Ins is a genus of flies belonging to the family Bombyliidae (bee-flies), with 10 described species, distributed throughout the Nearctic and Neotropics. These species were formerly placed in the genus Hemipenthes, but recognized as a separate lineage in 2020.

==Species==
- Ins celeris (Wiedemann, 1828) - Nearctic: Mexico, USA. Neotropical: Costa Rica, Honduras, Panama
- Ins constituta Walker, 1852 - Neotropical: South America.
- Ins curta (Loew, 1869) - Nearctic: Mexico, USA. Neotropical: Mexico (Oaxaca, Yucatán).
- Ins ignea (Macquart, 1846) - Neotropical: Colombia, Guyana, Panama.

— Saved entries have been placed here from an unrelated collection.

(* ===== verification/KernelChecks.v ===== *)
(** * The invariant checker and the list rebuild

    [check_invariants] accepts what the invariant promises, and
    [rebuild_namespace_lists] establishes the list half of it from the
    namespace fields alone. *)

From S2P Require Import Prelude.
From S2P Require Import Hoare.
From S2P Require Import Core.
From S2P Require Import Fxp.
From S2P Require Import TopK.
From S2P Require Import Slab.
From S2P Require Import Records.
From S2P Require Import Graph.
From S2P Require Import GraphProofs.
From S2P Require Import Index.
From S2P Require Import Event.
From S2P Require Import Kernel.
From S2P Require Import KernelWf.
From S2P Require Import KernelProofs.
From S2P Require Import KernelTheorems.

(** ** check_invariants *)
Lemma check_slots_ok {A} (check : Z -> A -> outcome KernelError unit) (p : slab A) :
  (forall i x, slab_get p i = Some x -> check i x = Ok tt) -> check_slots check 0 p = Ok tt.
Proof.
  assert (forall off (q : slab A), (forall i x, slab_get q i = Some x -> check (off + i) x = Ok tt) ->
            check_slots check off q = Ok tt) as Hgen; [|by intros H; apply Hgen].
  intros off q. revert off. induction q as [|o q IH]; intros off Hq; [done|]. simpl.
  assert (check_slots check (off + 1) q = Ok tt) as Hrest.
  { apply IH. intros i x Hx. replace (off + 1 + i) with (off + (i + 1)) by lia. apply Hq.
    pose proof (slab_get_lt _ _ _ Hx). apply slab_get_vec, vec_get_Some. apply slab_get_vec, vec_get_Some in Hx.
    split; [len_lia|]. replace (Z.to_nat (i + 1)) with (S (Z.to_nat i)) by lia. apply Hx. }
  destruct o as [x|]; [|done]. rewrite <- (Z.add_0_r off) at 1. rewrite Hq; [done|].
  apply slab_get_vec, vec_get_Some. split; [len_lia|done].
Qed.

Lemma adj_next d (edges : EdgePool) start l i e j :
  adj d edges start l -> i ∈ l -> slab_get edges i = Some e -> next_edge d e = Some j -> j ∈ l.
Proof.
  revert start. induction l as [|x l IH]; intros start Ha Hi He Hn; [by apply elem_of_nil in Hi|].
  destruct Ha as [_ (e0 & He0 & Ha)]. apply elem_of_cons in Hi as [->|Hi]; [|right; by eapply IH].
  simplify_eq. rewrite Hn in Ha. destruct l as [|y l]; simpl in Ha; [done|].
  destruct Ha as [[= ->] _]. right. by left.
Qed.

Lemma adj_first d (edges : EdgePool) j l : adj d edges (Some j) l -> j ∈ l.
Proof. destruct l as [|x l]; simpl; [done|]. intros [[= ->] _]. by left. Qed.

(** Nodes whose record is still there. *)
Definition records_alive (s : KernelState) : Prop :=
  forall i n rid, get_node s i = Some n -> nd_record n = Some rid -> is_Some (get_record s rid).

(** check_invariants accepts every reachable state in which the records that
    nodes point to are still allocated: no false alarm. *)
Theorem check_invariants_accepts s :
  reachable s -> records_alive s -> check_invariants s = Ok tt.
Proof.
  intros Hr Halive. pose proof (nw_graph _ _ _ (kw_net _ (reachable_kernel_wf s Hr))) as Wg.
  destruct Wg as [We Wn Wa]. unfold check_invariants. rewrite check_slots_ok; simpl.
  - apply check_slots_ok. intros i e He. destruct (We i e He) as [Hid Hends]. unfold check_edge.
    rewrite Hid, Z.eqb_refl. simpl. destruct (Hends Out) as [nf Hf], (Hends In) as [nt Ht].
    simpl in Hf, Ht. unfold is_allocated. rewrite Hf, Ht. simpl.
    destruct (ed_next_out e) as [j|] eqn:Ej; [|done].
    destruct (Wa Out _ _ Hf) as (l & Ha & _ & Hl).
    assert (i ∈ l) as Hi by (apply Hl; eauto).
    destruct (proj1 (Hl j)) as (e' & He' & Hep & _).
    { eapply (adj_next Out); [exact Ha|exact Hi|exact He|exact Ej]. }
    simpl in He', Hep. rewrite He'. simpl. by rewrite Hep, Z.eqb_refl.
  - intros i n Hn. unfold check_node. rewrite (Wn i n Hn), Z.eqb_refl. simpl.
    assert (match nd_record n with
            | Some rid => do* _ := ok_or (rp_get (ks_records s) rid) NotFound in Ok tt
            | None => Ok tt
            end = Ok (E := KernelError) tt) as ->.
    { destruct (nd_record n) as [rid|] eqn:Erec; [|done].
      destruct (Halive i n rid Hn Erec) as [r Hrec]. unfold get_record in Hrec. by rewrite Hrec. }
    simpl. destruct (nd_first_out_edge n) as [j|] eqn:Ej; [|done].
    destruct (Wa Out _ _ Hn) as (l & Ha & _ & Hl). simpl in Ha. rewrite Ej in Ha.
    destruct (proj1 (Hl j) (adj_first _ _ _ _ Ha)) as (e & He & Hep & _). simpl in He, Hep.
    rewrite He. simpl. by rewrite Hep, Z.eqb_refl.
Qed.

Lemma check_invariants_accepts_witness : check_invariants demo_state = Ok tt.
Proof.
  apply (check_invariants_accepts demo_state demo_state_reachable).
  intros i n rid Hn Hrec. unfold get_node in Hn. pose proof (slab_get_lt _ _ _ Hn) as Hi.
  assert (0 <= i < 3) as Hi' by (vm_compute in Hi; vm_compute; exact Hi).
  assert (i = 0 \/ i = 1 \/ i = 2) as [-> | [-> | ->]] by lia; vm_compute in Hn;
    injection Hn as <-; simpl in Hrec; try discriminate.
  injection Hrec as <-. vm_compute. eexists. reflexivity.
Defined.

(** Deleting a record a node points to leads to a state [check_invariants]
    rejects. *)
Theorem delete_record_breaks_check_invariants :
  let s := run_events [(AutoInsertRecord [1] None 0, 0); (AutoCreateNode NRecord (Some 0), 0);
                       (DeleteRecord 0, 0)] KernelState_new in
  ks_version s = 3 /\ reachable s /\ check_invariants s = Err NotFound.
Proof.
  split; [vm_compute; reflexivity|]. split; [|vm_compute; reflexivity].
  apply history_reachable; [apply rtc_refl|vm_compute; reflexivity].
Qed.

(** ** rebuild_namespace_lists *)
Section Relink.
Context {A : Type} `{NsLinked A}.
Implicit Types (s : slab A) (heads : list Z).

(** Every namespace list holds, in ascending order, the live slots from [n] on. *)
Definition relinked (n : nat) heads s : Prop :=
  len heads = MAX_NAMESPACES
  /\ forall ns, 0 <= ns < MAX_NAMESPACES -> exists l, ns_list heads s ns l /\ StronglySorted Z.lt l
       /\ forall i, i ∈ l <-> Z.of_nat n <= i /\ exists r, slab_get s i = Some r /\ ns_of r = ns.

Definition ns_ranges s : Prop := forall i r, slab_get s i = Some r -> 0 <= ns_of r < MAX_NAMESPACES.

Lemma same_payload_ns s s' i ns :
  same_payload s s' ->
  (exists r, slab_get s' i = Some r /\ ns_of r = ns) <-> (exists r, slab_get s i = Some r /\ ns_of r = ns).
Proof.
  intros [_ Hp]. specialize (Hp i).
  destruct (slab_get s' i) as [x|], (slab_get s i) as [y|]; try done.
  apply (inj Some) in Hp. apply payload_ns in Hp. split; intros (r & [= <-] & Hr); eexists; split; eauto; congruence.
Qed.

Lemma relinked_skip n heads s : slab_get s (Z.of_nat n) = None -> relinked (S n) heads s -> relinked n heads s.
Proof.
  intros Hn [Hh Hr]. split; [done|]. intros ns Hns. destruct (Hr ns Hns) as (l & Hl & Hs & Hi).
  exists l. split; [done|]. split; [done|]. intros i. rewrite Hi. split; [intros [? ?]; split; [lia|done]|].
  intros (Hge & r & Hr' & Hn'). split; [|eauto].
  destruct (decide (i = Z.of_nat n)); [subst; congruence|lia].
Qed.

Lemma relinked_push n heads s x :
  len s <= NS_LIST_NIL -> slab_get s (Z.of_nat n) = Some x -> 0 <= ns_of x < MAX_NAMESPACES ->
  relinked (S n) heads s ->
  exists s', push_front (E := KernelError) (ns_of x) (Z.of_nat n) (heads, s)
             = Ok (vec_set heads (ns_of x) (Z.of_nat n), s')
    /\ same_payload s s' /\ relinked n (vec_set heads (ns_of x) (Z.of_nat n)) s'.
Proof.
  intros Hlen Hx Hns [Hh Hr]. destruct (Hr _ Hns) as (l & Hl & Hsort & Hi).
  pose proof (slab_get_lt _ _ _ Hx) as Hlt.
  destruct (push_front_ok KernelError heads s (ns_of x) (Z.of_nat n) x l Hl Hx eq_refl)
    as (s' & Hpf & Hl' & Hfr); [rewrite Hi; lia|lia|done|].
  exists s'. split; [done|]. pose proof (proj1 Hfr) as Hpl. split; [done|].
  destruct (frame_others (Z.of_nat n :: option_list (head l)) s s' (ns_of x) Hfr) as [Hk _].
  { intros i r [->|Hin]%elem_of_cons Hr'; [congruence|].
    destruct l as [|h l]; [by apply elem_of_nil in Hin|]. apply list_elem_of_singleton in Hin as ->.
    destruct (proj1 (Hi h)) as (_ & r2 & Hr2 & Hn2); [by left|]. congruence. }
  split; [by rewrite len_vec_set|]. intros ns Hns'. destruct (decide (ns = ns_of x)) as [->|Hne].
  - exists (Z.of_nat n :: l). split; [done|]. split.
    + constructor; [done|]. apply Forall_forall. intros j Hj. apply Hi in Hj. lia.
    + intros i. rewrite elem_of_cons, Hi, (same_payload_ns s s' i _ Hpl). split.
      * intros [->|[? ?]]; [split; [lia|eauto]|split; [lia|done]].
      * intros [Hge He]. destruct (decide (i = Z.of_nat n)); [by left|right; split; [lia|done]].
  - destruct (Hr ns Hns') as (l2 & Hl2 & Hs2 & Hi2). exists l2. split; [|split; [done|]].
    + eapply (ns_list_other heads _ s s' (ns_of x)); [done|by apply vec_get_set_ne|done|done].
    + intros i. rewrite Hi2, (same_payload_ns s s' i _ Hpl). split; intros [Hge He]; (split; [|done]); [lia|].
      destruct (decide (i = Z.of_nat n)) as [->|]; [|lia].
      destruct He as (r & Hr1 & Hr2). simplify_eq.
Qed.

Lemma relink_from_ok n heads s :
  len s <= NS_LIST_NIL -> ns_ranges s -> (n <= length s)%nat -> relinked n heads s ->
  exists heads' s', relink_from n (heads, s) = Ok (heads', s') /\ same_payload s s' /\ relinked 0 heads' s'.
Proof.
  revert heads s. induction n as [|n IH]; intros heads s Hlen Hns Hn Hr; [by exists heads, s|].
  cbn [relink_from snd]. destruct (slab_get s (Z.of_nat n)) as [x|] eqn:Ex.
  - pose proof (Hns _ _ Ex) as Hnx.
    destruct (relinked_push n heads s x Hlen Ex Hnx Hr) as (s1 & Hpf & Hpl & Hr1).
    rewrite Z.min_l by (unfold MAX_NAMESPACES in *; lia).
    rewrite wrap_u32_small by (apply slab_get_lt in Ex; unfold NS_LIST_NIL in *; int_lia).
    rewrite Hpf. simpl.
    destruct (IH (vec_set heads (ns_of x) (Z.of_nat n)) s1) as (heads' & s' & Hrun & Hpl' & Hr'); [by rewrite (proj1 Hpl)| | |exact Hr1|].
    + intros i r Hir. destruct (same_payload_get _ _ _ _ Hpl Hir) as (r0 & Hr0 & Hp%payload_ns).
      rewrite Hp. by eapply Hns.
    + pose proof (proj1 Hpl). unfold len in *. lia.
    + exists heads', s'. split; [done|]. split; [by etrans|done].
  - simpl. apply IH; [done|done|lia|]. by apply relinked_skip.
Qed.

Lemma relinked_nil heads s : len heads = MAX_NAMESPACES -> relinked (length s) (reset_heads heads) s.
Proof.
  intros Hh. split; [unfold reset_heads, len in *; by rewrite length_fmap|].
  intros ns Hns. exists []. split; [|split; [constructor|]].
  - split; [|split; [done|constructor]]. simpl. apply vec_get_Some. unfold reset_heads.
    split; [unfold len in *; rewrite length_fmap; lia|]. rewrite list_lookup_fmap.
    destruct (lookup_lt_is_Some_2 heads (Z.to_nat ns)) as [h ->]; [unfold len in *; lia|done].
  - intros i. split; [by intros ?%elem_of_nil|]. intros (Hge & r & Hr & _).
    apply slab_get_lt in Hr. unfold len in *. lia.
Qed.

Lemma relinked_wf (must : A -> bool) heads s :
  len s <= NS_LIST_NIL -> ns_ranges s -> (forall i r, slab_get s i = Some r -> must r = true) ->
  relinked 0 heads s -> ns_wf must heads s.
Proof.
  intros Hlen Hns Hall [Hh Hr]. split; try done. intros ns Hn. destruct (Hr ns Hn) as (l & Hl & _ & Hi).
  exists l. split; [done|]. intros i r Hir Hnr. split; [|intros _; by eapply Hall].
  intros _. apply Hi. apply slab_get_lt in Hir as ?. split; [lia|eauto].
Qed.

Lemma relink_all heads s :
  len heads = MAX_NAMESPACES -> len s <= NS_LIST_NIL -> ns_ranges s ->
  exists heads' s', relink_from (length s) (reset_heads heads, s) = Ok (heads', s')
    /\ same_payload s s' /\ relinked 0 heads' s'
    /\ forall must : A -> bool, (forall i r, slab_get s' i = Some r -> must r = true) -> ns_wf must heads' s'.
Proof.
  intros Hh Hl Hns.
  destruct (relink_from_ok (length s) (reset_heads heads) s Hl Hns) as (heads' & s' & Hrun & Hpl & Hr);
    [lia|by apply relinked_nil|]. exists heads', s'. split; [done|]. split; [done|]. split; [done|].
  intros must Hall. apply relinked_wf; [by rewrite (proj1 Hpl)| |done|done].
  intros i r Hir. destruct (same_payload_get _ _ _ _ Hpl Hir) as (r0 & Hr0 & Hp%payload_ns).
  rewrite Hp. by eapply Hns.
Qed.
End Relink.

(** rebuild_namespace_lists returns on every state with full head tables and
    in-range namespaces, whatever its list pointers are (cyclic or dangling ones
    included), changes no contents, and relinks every list: each visits exactly
    the records (nodes) of its namespace, tombstones included, so that the list
    invariant holds when no record is soft-deleted. *)
Theorem rebuild_restores_lists s :
  len (ks_record_heads s) = MAX_NAMESPACES -> len (ks_node_heads s) = MAX_NAMESPACES ->
  len (ks_records s) <= NS_LIST_NIL -> len (ks_nodes s) <= NS_LIST_NIL ->
  ns_ranges (ks_records s) -> ns_ranges (ks_nodes s) ->
  exists rheads records nheads nodes,
    rebuild_namespace_lists s
    = (ks_set_node_list (nheads, nodes) (ks_set_record_list (rheads, records) s), Ok tt)
    /\ same_payload (ks_records s) records /\ same_payload (ks_nodes s) nodes
    /\ relinked 0 rheads records /\ relinked 0 nheads nodes
    /\ ns_wf (fun _ => true) rheads records /\ ns_wf (fun _ => true) nheads nodes
    /\ ((forall i r, slab_get records i = Some r -> not_soft_deleted r = true) ->
        ns_wf not_soft_deleted rheads records).
Proof.
  intros Hh1 Hh2 Hl1 Hl2 Hn1 Hn2.
  destruct (relink_all _ _ Hh1 Hl1 Hn1) as (rheads & records & Hr1 & Hp1 & Hk1 & Hw1).
  destruct (relink_all _ _ Hh2 Hl2 Hn2) as (nheads & nodes & Hr2 & Hp2 & Hk2 & Hw2).
  exists rheads, records, nheads, nodes. split; [|do 4 (split; [done|]); split_and!; [by apply Hw1|by apply Hw2|apply Hw1]].
  unfold rebuild_namespace_lists, sbind, smodify, as_linked, ks_record_list, ks_node_list. simpl.
  rewrite Hr1. simpl. rewrite Hr2. done.
Qed.

Lemma rebuild_restores_lists_witness :
  exists rheads records nheads nodes,
    rebuild_namespace_lists demo_state
    = (ks_set_node_list (nheads, nodes) (ks_set_record_list (rheads, records) demo_state), Ok tt)
    /\ same_payload (ks_records demo_state) records /\ same_payload (ks_nodes demo_state) nodes
    /\ relinked 0 rheads records /\ relinked 0 nheads nodes
    /\ ns_wf (fun _ => true) rheads records /\ ns_wf (fun _ => true) nheads nodes
    /\ ((forall i r, slab_get records i = Some r -> not_soft_deleted r = true) ->
        ns_wf not_soft_deleted rheads records).
Proof.
  destruct demo_state_wf as [W1 W2 _].
  apply (rebuild_restores_lists demo_state).
  - apply (wf_heads _ _ _ (rw_list _ _ _ _ W1)).
  - apply (wf_heads _ _ _ (nw_list _ _ _ W2)).
  - apply (wf_len _ _ _ (rw_list _ _ _ _ W1)).
  - apply (wf_len _ _ _ (nw_list _ _ _ W2)).
  - exact (wf_ns _ _ _ (rw_list _ _ _ _ W1)).
  - exact (wf_ns _ _ _ (nw_list _ _ _ W2)).
Defined.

- Ins leucocephala (Wulp, 1882) - Neotropical: Argentina.
- Ins martinorum (Painter in Painter & Painter, 1962) - Nearctic: Mexico (Michoácan de Ocampo)
- Ins minas (Macquart, 1850) - Neotropical: Argentina, Brazil (Minas Gerais).
- Ins pectorcolumbo Evenhuis, 2020 - Neotropical: El Salvador.
- Ins pleuralis (Williston, 1901) - Nearctic: Mexico (Colima, Guerrero, Morelos, Nayarit, Puebla). Neotropical: Mexico (Chiapas).
- Ins zanouts Evenhuis, 2020 - Neotropical: Costa Rica, Panama.